**TASK ITEM**
With no omissions, write out every record given below.

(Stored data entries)
* * *

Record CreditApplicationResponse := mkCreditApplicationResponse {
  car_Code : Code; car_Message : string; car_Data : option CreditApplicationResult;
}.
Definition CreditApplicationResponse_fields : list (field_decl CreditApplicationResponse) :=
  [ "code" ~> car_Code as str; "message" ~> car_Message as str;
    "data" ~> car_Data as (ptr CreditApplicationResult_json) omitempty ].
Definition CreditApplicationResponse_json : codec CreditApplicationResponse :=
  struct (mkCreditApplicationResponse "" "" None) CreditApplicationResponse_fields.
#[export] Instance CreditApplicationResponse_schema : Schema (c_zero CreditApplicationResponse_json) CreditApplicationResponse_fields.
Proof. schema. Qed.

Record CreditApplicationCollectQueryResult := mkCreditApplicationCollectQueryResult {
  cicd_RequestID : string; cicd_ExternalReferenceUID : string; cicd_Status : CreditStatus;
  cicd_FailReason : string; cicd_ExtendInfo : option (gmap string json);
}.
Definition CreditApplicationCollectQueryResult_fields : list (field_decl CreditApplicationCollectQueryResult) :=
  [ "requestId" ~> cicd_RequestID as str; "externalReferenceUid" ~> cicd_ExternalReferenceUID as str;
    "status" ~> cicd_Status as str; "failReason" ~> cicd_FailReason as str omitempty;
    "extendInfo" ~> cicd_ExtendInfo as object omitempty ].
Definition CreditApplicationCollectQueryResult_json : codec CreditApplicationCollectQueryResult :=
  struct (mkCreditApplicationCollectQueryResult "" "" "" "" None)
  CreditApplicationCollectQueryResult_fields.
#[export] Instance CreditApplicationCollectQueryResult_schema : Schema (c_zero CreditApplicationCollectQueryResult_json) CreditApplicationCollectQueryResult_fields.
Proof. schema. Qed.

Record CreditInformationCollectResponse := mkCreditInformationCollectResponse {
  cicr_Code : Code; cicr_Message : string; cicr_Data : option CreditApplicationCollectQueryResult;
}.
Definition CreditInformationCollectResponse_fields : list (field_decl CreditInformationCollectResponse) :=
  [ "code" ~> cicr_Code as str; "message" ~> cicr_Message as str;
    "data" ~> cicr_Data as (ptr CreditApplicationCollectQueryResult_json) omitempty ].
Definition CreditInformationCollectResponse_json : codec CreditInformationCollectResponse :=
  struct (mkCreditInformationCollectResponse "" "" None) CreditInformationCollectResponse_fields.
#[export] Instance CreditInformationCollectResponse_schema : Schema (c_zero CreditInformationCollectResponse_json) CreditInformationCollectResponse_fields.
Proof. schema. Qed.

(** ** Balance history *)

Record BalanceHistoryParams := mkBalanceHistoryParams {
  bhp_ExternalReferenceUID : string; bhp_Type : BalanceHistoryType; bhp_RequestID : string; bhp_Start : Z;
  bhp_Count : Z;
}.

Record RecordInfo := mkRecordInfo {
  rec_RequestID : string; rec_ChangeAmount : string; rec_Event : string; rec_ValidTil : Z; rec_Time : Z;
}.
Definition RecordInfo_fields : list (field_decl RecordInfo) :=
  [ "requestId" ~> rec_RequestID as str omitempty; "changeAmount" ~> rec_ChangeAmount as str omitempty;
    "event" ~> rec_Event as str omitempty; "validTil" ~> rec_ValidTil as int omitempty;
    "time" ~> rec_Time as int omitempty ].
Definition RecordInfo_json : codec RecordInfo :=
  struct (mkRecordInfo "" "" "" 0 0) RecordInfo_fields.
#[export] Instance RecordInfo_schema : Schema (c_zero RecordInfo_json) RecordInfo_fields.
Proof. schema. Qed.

* * *

**YOUR RESPONSE**
Record CreditApplicationResponse := mkCreditApplicationResponse {
  car_Code : Code; car_Message : string; car_Data : option CreditApplicationResult;
}.
Definition CreditApplicationResponse_fields : list (field_decl CreditApplicationResponse) :=
  [ "code" ~> car_Code as str; "message" ~> car_Message as str;
    "data" ~> car_Data as (ptr CreditApplicationResult_json) omitempty ].
Definition CreditApplicationResponse_json : codec CreditApplicationResponse :=
  struct (mkCreditApplicationResponse "" "" None) CreditApplicationResponse_fields.
#[export] Instance CreditApplicationResponse_schema : Schema (c_zero CreditApplicationResponse_json) CreditApplicationResponse_fields.
Proof. schema. Qed.

Record CreditApplicationCollectQueryResult := mkCreditApplicationCollectQueryResult {
  cicd_RequestID : string; cicd_ExternalReferenceUID : string; cicd_Status : CreditStatus;
  cicd_FailReason : string; cicd_ExtendInfo : option (gmap string json);
}.
Definition CreditApplicationCollectQueryResult_fields : list (field_decl CreditApplicationCollectQueryResult) :=
  [ "requestId" ~> cicd_RequestID as str; "externalReferenceUid" ~> cicd_ExternalReferenceUID as str;
    "status" ~> cicd_Status as str; "failReason" ~> cicd_FailReason as str omitempty;
    "extendInfo" ~> cicd_ExtendInfo as object omitempty ].
Definition CreditApplicationCollectQueryResult_json : codec CreditApplicationCollectQueryResult :=
  struct (mkCreditApplicationCollectQueryResult "" "" "" "" None)
  CreditApplicationCollectQueryResult_fields.
#[export] Instance CreditApplicationCollectQueryResult_schema : Schema (c_zero CreditApplicationCollectQueryResult_json) CreditApplicationCollectQueryResult_fields.
Proof. schema. Qed.

Record CreditInformationCollectResponse := mkCreditInformationCollectResponse {
  cicr_Code : Code; cicr_Message : string; cicr_Data : option CreditApplicationCollectQueryResult;
}.
Definition CreditInformationCollectResponse_fields : list (field_decl CreditInformationCollectResponse) :=
  [ "code" ~> cicr_Code as str; "message" ~> cicr_Message as str;
    "data" ~> cicr_Data as (ptr CreditApplicationCollectQueryResult_json) omitempty ].
Definition CreditInformationCollectResponse_json : codec CreditInformationCollectResponse :=
  struct (mkCreditInformationCollectResponse "" "" None) CreditInformationCollectResponse_fields.
#[export] Instance CreditInformationCollectResponse_schema : Schema (c_zero CreditInformationCollectResponse_json) CreditInformationCollectResponse_fields.
Proof. schema. Qed.

(** ** Balance history *)

Record BalanceHistoryParams := mkBalanceHistoryParams {
  bhp_ExternalReferenceUID : string; bhp_Type : BalanceHistoryType; bhp_RequestID : string; bhp_Start : Z;
  bhp_Count : Z;
}.

Record RecordInfo := mkRecordInfo {
  rec_RequestID : string; rec_ChangeAmount : string; rec_Event : string; rec_ValidTil : Z; rec_Time : Z;
}.
Definition RecordInfo_fields : list (field_decl RecordInfo) :=
  [ "requestId" ~> rec_RequestID as str omitempty; "changeAmount" ~> rec_ChangeAmount as str omitempty;
    "event" ~> rec_Event as str omitempty; "validTil" ~> rec_ValidTil as int omitempty;
    "time" ~> rec_Time as int omitempty ].
Definition RecordInfo_json : codec RecordInfo :=
  struct (mkRecordInfo "" "" "" 0 0) RecordInfo_fields.
#[export] Instance RecordInfo_schema : Schema (c_zero RecordInfo_json) RecordInfo_fields.
Proof. schema. Qed.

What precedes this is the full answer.